[Excerpted data — start]
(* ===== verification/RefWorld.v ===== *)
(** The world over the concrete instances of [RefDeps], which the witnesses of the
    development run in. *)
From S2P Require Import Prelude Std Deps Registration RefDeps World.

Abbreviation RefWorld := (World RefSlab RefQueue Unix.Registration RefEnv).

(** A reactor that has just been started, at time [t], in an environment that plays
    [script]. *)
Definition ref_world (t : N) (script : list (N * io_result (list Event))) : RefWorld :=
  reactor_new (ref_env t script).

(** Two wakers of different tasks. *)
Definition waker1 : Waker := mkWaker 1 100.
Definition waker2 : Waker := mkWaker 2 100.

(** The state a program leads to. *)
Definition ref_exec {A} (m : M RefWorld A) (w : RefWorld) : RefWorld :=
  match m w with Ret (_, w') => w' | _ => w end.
[Excerpted data — finish]
[Excerpted data — start]
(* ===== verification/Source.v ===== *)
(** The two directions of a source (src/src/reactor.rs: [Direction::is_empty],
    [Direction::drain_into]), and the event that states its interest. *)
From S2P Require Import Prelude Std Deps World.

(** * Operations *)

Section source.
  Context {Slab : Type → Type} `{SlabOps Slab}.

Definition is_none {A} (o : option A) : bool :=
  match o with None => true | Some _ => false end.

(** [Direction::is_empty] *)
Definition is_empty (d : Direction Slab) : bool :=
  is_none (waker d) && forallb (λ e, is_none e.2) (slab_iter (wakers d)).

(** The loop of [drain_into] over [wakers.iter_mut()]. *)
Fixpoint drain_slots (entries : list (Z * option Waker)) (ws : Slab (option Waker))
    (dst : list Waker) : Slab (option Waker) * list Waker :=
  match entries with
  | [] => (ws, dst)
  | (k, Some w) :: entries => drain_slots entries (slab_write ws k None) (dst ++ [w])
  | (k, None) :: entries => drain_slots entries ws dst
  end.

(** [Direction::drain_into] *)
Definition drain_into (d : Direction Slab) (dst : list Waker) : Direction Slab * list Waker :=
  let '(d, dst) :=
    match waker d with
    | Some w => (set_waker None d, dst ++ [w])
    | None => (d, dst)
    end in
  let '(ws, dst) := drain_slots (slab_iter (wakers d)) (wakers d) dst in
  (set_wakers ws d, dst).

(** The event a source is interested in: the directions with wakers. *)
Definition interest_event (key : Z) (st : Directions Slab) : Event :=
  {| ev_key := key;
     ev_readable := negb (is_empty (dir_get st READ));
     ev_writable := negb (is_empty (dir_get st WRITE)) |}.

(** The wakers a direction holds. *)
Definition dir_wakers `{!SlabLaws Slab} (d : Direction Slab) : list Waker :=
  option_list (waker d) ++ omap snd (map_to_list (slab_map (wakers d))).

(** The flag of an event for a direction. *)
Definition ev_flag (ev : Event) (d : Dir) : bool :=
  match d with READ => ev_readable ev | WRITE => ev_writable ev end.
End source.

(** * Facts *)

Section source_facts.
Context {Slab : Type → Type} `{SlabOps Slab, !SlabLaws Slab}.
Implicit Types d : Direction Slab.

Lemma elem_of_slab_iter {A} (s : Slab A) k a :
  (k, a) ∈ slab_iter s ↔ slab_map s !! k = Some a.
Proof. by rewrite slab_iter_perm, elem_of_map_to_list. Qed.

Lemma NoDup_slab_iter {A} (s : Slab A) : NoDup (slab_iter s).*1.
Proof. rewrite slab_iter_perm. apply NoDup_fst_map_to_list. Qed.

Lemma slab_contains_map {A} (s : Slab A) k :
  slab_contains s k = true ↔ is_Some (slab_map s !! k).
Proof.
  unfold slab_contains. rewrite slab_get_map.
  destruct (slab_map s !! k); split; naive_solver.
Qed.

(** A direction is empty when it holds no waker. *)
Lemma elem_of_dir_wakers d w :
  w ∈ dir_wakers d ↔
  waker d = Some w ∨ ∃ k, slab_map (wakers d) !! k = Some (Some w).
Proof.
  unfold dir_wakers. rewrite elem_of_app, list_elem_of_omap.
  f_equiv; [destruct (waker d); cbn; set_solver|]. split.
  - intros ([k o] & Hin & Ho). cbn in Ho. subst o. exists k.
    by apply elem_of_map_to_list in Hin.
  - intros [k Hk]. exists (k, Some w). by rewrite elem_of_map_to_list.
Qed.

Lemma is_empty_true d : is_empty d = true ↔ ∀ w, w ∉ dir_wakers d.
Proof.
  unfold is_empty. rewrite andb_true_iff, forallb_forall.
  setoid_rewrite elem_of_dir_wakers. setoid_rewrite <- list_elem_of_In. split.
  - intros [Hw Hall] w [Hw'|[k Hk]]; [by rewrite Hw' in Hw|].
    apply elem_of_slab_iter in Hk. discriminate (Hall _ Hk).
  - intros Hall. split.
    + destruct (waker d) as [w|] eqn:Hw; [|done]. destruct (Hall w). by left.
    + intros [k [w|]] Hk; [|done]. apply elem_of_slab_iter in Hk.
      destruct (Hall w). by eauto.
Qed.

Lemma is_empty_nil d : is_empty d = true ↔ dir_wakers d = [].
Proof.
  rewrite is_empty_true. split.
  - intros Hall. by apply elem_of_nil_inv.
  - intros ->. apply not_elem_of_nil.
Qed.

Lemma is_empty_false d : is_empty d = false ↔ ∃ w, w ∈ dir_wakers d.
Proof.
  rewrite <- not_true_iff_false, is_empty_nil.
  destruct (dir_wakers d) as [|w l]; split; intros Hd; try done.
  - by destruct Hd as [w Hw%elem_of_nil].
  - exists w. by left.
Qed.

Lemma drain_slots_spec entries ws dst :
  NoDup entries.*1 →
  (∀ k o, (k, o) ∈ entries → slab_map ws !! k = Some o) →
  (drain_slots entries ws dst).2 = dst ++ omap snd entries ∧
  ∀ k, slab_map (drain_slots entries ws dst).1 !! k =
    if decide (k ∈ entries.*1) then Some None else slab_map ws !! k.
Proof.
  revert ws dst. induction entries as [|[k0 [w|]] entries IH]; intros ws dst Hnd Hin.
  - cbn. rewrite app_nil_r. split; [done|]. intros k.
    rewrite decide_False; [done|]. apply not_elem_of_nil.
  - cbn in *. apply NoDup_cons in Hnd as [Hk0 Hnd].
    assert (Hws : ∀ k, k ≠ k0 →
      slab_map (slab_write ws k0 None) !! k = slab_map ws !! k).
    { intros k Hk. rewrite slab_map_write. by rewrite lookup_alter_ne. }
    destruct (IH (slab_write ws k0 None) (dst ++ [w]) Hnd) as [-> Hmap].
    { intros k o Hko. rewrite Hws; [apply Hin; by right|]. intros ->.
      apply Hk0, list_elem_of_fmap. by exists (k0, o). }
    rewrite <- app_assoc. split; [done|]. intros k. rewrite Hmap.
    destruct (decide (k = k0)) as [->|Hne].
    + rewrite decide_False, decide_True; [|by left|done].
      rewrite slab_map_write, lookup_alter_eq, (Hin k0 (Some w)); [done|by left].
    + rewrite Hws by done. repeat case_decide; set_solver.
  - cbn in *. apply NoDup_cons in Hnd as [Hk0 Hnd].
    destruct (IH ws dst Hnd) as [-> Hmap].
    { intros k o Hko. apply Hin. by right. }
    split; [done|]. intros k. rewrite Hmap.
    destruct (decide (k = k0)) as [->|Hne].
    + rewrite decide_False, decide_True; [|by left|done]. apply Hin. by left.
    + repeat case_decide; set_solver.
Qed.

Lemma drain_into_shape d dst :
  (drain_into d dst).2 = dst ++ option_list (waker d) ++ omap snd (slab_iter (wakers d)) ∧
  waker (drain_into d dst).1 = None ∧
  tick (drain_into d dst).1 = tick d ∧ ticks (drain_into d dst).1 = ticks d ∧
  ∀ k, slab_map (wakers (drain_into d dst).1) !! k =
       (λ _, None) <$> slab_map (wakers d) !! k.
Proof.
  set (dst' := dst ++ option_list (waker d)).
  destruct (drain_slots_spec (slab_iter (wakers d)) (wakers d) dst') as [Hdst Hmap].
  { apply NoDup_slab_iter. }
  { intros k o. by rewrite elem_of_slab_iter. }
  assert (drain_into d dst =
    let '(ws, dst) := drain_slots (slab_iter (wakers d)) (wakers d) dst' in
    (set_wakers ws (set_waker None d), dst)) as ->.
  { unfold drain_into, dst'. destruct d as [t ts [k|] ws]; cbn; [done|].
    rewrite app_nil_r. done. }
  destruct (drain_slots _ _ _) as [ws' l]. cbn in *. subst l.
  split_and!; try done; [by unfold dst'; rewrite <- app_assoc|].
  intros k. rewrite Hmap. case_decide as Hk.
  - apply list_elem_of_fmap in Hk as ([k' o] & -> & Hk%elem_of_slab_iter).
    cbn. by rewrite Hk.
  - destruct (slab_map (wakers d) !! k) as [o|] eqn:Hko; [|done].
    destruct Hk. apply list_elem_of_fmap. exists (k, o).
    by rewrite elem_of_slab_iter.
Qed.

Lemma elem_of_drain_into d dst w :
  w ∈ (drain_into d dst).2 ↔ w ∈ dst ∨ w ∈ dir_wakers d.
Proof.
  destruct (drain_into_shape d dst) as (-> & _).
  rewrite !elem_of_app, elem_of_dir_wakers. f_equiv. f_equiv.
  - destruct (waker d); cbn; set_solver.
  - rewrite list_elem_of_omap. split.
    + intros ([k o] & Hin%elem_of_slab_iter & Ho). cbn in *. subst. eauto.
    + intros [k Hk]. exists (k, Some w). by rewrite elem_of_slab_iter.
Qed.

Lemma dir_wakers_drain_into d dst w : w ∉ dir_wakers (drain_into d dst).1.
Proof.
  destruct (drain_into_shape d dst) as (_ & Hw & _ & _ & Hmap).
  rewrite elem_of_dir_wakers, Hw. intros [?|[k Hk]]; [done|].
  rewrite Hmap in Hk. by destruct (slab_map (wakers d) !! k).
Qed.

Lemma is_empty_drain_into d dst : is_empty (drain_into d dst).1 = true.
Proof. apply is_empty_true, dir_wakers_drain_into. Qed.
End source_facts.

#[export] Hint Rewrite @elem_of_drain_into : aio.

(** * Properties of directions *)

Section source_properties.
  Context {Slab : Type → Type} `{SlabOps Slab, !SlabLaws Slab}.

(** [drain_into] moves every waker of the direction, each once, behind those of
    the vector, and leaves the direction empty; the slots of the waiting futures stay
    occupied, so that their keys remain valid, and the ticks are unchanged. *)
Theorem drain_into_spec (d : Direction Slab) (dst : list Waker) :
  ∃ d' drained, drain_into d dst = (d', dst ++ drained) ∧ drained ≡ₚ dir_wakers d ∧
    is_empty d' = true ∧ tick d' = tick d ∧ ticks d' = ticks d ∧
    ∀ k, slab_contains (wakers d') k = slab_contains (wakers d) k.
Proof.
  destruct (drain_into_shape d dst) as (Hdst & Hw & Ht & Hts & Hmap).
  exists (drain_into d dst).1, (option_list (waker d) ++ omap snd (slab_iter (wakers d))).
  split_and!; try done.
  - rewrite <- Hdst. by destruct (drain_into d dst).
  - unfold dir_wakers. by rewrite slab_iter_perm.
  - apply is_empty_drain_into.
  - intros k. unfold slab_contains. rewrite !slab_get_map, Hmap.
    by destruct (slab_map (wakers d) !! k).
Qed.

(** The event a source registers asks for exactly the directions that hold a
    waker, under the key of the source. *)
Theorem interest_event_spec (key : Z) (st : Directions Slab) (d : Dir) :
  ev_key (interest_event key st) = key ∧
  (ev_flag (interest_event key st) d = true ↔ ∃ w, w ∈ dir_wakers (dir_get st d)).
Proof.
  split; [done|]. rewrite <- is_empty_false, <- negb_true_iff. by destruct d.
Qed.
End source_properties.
[Excerpted data — finish]
[Excerpted data — start]
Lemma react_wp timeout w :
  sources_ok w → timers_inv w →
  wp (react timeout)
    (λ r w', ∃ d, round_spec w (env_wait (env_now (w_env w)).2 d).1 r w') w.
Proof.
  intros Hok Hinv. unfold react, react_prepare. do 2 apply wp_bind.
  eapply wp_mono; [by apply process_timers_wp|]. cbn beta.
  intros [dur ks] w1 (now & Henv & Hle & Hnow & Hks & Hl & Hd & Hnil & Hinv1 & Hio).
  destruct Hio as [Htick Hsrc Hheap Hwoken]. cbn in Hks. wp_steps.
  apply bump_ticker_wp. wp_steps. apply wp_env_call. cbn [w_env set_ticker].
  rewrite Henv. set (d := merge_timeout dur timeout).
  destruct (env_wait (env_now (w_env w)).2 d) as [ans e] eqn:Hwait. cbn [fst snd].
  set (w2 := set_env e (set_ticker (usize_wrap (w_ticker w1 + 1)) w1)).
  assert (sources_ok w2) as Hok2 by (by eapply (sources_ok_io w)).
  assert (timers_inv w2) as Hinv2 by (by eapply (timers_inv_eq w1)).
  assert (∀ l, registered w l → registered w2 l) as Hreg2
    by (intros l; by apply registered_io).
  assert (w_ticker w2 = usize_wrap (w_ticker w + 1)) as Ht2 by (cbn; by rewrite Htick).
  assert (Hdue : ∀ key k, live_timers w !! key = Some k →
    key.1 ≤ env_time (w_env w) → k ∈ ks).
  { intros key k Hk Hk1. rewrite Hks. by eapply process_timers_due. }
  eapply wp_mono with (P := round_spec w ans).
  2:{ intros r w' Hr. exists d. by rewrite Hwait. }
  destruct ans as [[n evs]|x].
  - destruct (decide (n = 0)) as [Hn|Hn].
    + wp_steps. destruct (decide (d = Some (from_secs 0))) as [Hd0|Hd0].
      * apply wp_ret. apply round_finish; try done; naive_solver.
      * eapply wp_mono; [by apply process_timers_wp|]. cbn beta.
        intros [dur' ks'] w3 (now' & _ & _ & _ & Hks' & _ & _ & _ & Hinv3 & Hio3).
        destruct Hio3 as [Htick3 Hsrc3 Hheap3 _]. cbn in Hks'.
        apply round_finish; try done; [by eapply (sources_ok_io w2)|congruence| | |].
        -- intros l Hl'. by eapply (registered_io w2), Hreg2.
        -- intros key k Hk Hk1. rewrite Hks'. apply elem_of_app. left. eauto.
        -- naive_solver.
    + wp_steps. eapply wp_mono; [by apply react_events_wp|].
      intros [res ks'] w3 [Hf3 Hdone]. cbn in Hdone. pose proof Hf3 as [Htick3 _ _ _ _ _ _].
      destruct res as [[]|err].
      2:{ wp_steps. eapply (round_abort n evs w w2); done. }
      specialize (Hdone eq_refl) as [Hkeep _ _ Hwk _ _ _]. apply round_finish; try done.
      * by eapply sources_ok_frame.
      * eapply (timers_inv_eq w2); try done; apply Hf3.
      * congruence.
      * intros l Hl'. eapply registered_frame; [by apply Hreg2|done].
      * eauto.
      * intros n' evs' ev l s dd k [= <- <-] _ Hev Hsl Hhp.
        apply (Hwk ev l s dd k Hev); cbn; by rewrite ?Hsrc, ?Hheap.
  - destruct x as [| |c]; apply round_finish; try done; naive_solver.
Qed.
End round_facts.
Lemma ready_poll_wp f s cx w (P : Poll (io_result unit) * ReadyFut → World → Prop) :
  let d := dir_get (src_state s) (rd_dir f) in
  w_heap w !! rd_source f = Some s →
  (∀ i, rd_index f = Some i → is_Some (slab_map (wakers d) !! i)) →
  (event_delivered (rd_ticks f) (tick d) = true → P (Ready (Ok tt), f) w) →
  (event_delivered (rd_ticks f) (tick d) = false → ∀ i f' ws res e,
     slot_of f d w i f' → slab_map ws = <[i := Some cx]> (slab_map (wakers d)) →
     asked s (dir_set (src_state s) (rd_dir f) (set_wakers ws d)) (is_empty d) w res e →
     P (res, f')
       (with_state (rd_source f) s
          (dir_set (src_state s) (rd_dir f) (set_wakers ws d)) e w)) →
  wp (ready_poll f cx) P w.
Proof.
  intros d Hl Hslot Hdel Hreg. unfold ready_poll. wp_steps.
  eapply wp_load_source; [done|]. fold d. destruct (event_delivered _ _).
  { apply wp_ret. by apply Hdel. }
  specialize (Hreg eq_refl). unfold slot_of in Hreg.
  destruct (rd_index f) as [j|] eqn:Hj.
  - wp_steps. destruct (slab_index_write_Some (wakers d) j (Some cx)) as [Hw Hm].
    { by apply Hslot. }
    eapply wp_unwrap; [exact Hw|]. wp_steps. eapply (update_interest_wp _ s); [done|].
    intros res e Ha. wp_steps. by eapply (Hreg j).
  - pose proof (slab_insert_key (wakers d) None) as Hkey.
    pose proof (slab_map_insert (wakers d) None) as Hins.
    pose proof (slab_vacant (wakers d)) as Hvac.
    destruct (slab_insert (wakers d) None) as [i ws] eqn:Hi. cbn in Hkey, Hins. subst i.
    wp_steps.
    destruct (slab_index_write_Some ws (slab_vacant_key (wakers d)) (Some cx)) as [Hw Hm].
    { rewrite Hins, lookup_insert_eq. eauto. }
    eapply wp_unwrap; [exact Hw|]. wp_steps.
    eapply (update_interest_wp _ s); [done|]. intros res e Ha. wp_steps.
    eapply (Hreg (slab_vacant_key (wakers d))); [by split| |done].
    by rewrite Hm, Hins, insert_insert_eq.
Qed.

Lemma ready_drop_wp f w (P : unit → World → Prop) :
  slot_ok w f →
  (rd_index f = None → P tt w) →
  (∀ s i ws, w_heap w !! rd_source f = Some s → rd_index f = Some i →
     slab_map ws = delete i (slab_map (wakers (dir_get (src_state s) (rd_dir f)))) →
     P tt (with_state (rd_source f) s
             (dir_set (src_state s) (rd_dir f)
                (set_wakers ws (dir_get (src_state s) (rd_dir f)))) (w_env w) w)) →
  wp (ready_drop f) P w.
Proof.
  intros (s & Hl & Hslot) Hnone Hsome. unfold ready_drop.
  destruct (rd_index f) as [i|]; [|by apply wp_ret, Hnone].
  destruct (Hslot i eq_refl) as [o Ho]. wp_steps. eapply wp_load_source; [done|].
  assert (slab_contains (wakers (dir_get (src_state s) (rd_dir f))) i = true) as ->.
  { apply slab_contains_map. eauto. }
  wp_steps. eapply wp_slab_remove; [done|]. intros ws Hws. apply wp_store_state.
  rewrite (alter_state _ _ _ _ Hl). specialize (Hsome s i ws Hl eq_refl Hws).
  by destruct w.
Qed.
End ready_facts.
[Excerpted data — finish]
## Work request
Only the lines above from the line containing "(* ===== verification/RefWorld.v ===== *)" through the line containing "match m w with" should be retyped, exactly and with both ends included.

## Exercise result
(* ===== verification/RefWorld.v ===== *)
(** The world over the concrete instances of [RefDeps], which the witnesses of the
    development run in. *)
From S2P Require Import Prelude Std Deps Registration RefDeps World.

Abbreviation RefWorld := (World RefSlab RefQueue Unix.Registration RefEnv).

(** A reactor that has just been started, at time [t], in an environment that plays
    [script]. *)
Definition ref_world (t : N) (script : list (N * io_result (list Event))) : RefWorld :=
  reactor_new (ref_env t script).

(** Two wakers of different tasks. *)
Definition waker1 : Waker := mkWaker 1 100.
Definition waker2 : Waker := mkWaker 2 100.

(** The state a program leads to. *)
Definition ref_exec {A} (m : M RefWorld A) (w : RefWorld) : RefWorld :=
  match m w with Ret (_, w') => w' | _ => w end.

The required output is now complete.